*** Opening Dataset extract ***

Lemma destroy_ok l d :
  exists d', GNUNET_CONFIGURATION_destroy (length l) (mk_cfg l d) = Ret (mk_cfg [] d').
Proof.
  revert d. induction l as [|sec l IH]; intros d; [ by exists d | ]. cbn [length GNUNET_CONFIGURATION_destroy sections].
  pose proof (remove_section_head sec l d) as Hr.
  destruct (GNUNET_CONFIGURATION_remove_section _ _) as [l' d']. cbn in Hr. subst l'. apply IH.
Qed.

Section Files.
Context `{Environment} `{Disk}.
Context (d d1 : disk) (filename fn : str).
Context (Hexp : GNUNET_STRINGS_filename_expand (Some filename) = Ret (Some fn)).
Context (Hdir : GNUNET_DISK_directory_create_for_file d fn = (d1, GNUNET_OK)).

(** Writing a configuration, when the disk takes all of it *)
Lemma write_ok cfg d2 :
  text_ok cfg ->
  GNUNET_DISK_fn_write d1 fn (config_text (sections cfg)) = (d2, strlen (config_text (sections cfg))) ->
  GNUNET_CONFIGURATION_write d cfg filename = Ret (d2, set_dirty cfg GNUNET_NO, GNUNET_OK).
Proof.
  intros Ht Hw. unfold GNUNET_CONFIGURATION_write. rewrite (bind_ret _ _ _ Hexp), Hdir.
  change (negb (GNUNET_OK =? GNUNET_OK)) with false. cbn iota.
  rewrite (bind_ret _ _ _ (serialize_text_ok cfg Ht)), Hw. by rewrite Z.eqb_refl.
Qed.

*** Closing Dataset extract ***
*** Opening Dataset extract ***

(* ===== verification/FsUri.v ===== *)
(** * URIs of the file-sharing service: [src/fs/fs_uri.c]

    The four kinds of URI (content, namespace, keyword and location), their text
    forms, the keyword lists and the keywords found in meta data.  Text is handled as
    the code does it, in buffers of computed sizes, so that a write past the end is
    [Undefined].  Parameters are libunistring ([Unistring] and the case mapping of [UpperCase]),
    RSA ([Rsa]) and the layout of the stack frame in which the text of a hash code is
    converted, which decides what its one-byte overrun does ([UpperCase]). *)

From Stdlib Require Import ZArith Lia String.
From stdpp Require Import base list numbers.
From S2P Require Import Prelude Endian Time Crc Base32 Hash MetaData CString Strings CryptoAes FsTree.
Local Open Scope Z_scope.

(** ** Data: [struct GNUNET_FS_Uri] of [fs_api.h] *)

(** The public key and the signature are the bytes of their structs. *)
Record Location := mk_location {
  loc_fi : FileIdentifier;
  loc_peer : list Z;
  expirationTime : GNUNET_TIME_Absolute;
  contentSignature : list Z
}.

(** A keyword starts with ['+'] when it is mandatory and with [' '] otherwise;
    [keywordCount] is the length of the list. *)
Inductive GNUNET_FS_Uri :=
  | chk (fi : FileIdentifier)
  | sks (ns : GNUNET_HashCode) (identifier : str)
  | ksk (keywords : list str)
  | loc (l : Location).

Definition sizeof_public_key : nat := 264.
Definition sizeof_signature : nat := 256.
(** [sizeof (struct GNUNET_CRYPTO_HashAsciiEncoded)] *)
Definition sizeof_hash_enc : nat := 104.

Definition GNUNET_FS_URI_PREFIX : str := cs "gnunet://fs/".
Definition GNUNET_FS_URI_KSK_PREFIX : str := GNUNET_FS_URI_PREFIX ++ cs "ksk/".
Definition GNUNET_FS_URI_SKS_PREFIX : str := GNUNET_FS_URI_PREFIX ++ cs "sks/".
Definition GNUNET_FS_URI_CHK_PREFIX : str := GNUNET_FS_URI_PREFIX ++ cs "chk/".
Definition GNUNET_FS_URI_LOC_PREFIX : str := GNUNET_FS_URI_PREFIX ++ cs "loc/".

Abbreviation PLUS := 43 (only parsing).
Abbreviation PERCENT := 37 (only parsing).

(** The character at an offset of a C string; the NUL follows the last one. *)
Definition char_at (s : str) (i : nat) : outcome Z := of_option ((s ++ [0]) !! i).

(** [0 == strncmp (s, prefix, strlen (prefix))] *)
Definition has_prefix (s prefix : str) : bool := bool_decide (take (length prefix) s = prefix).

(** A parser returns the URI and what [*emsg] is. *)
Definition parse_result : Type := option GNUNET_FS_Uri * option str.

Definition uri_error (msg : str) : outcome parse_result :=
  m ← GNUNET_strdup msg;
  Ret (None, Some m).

*** Closing Dataset extract ***
*** Opening Dataset extract ***

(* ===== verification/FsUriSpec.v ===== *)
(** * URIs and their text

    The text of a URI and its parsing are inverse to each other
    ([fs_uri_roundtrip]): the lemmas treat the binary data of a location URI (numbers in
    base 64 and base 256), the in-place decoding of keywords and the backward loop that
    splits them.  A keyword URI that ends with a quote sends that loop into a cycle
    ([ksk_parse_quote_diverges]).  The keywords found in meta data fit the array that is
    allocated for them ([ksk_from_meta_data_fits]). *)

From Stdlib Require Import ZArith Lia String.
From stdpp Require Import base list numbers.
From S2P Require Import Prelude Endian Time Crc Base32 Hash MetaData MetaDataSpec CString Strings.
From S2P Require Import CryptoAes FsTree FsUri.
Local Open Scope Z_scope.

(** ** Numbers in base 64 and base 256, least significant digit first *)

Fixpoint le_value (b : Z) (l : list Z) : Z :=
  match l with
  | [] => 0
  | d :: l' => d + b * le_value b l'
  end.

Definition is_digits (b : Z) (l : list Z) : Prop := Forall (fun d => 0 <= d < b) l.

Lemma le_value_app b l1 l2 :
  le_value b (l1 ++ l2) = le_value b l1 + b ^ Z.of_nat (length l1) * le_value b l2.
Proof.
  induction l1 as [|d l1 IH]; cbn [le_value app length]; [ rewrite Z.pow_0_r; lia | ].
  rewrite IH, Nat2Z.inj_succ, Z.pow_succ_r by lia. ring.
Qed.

*** Closing Dataset extract ***

→ **Work to complete**
Every line in the data above that contains the word "Some" should be copied.

→ **Your response**
Context (Hexp : GNUNET_STRINGS_filename_expand (Some filename) = Ret (Some fn)).
  Ret (None, Some m).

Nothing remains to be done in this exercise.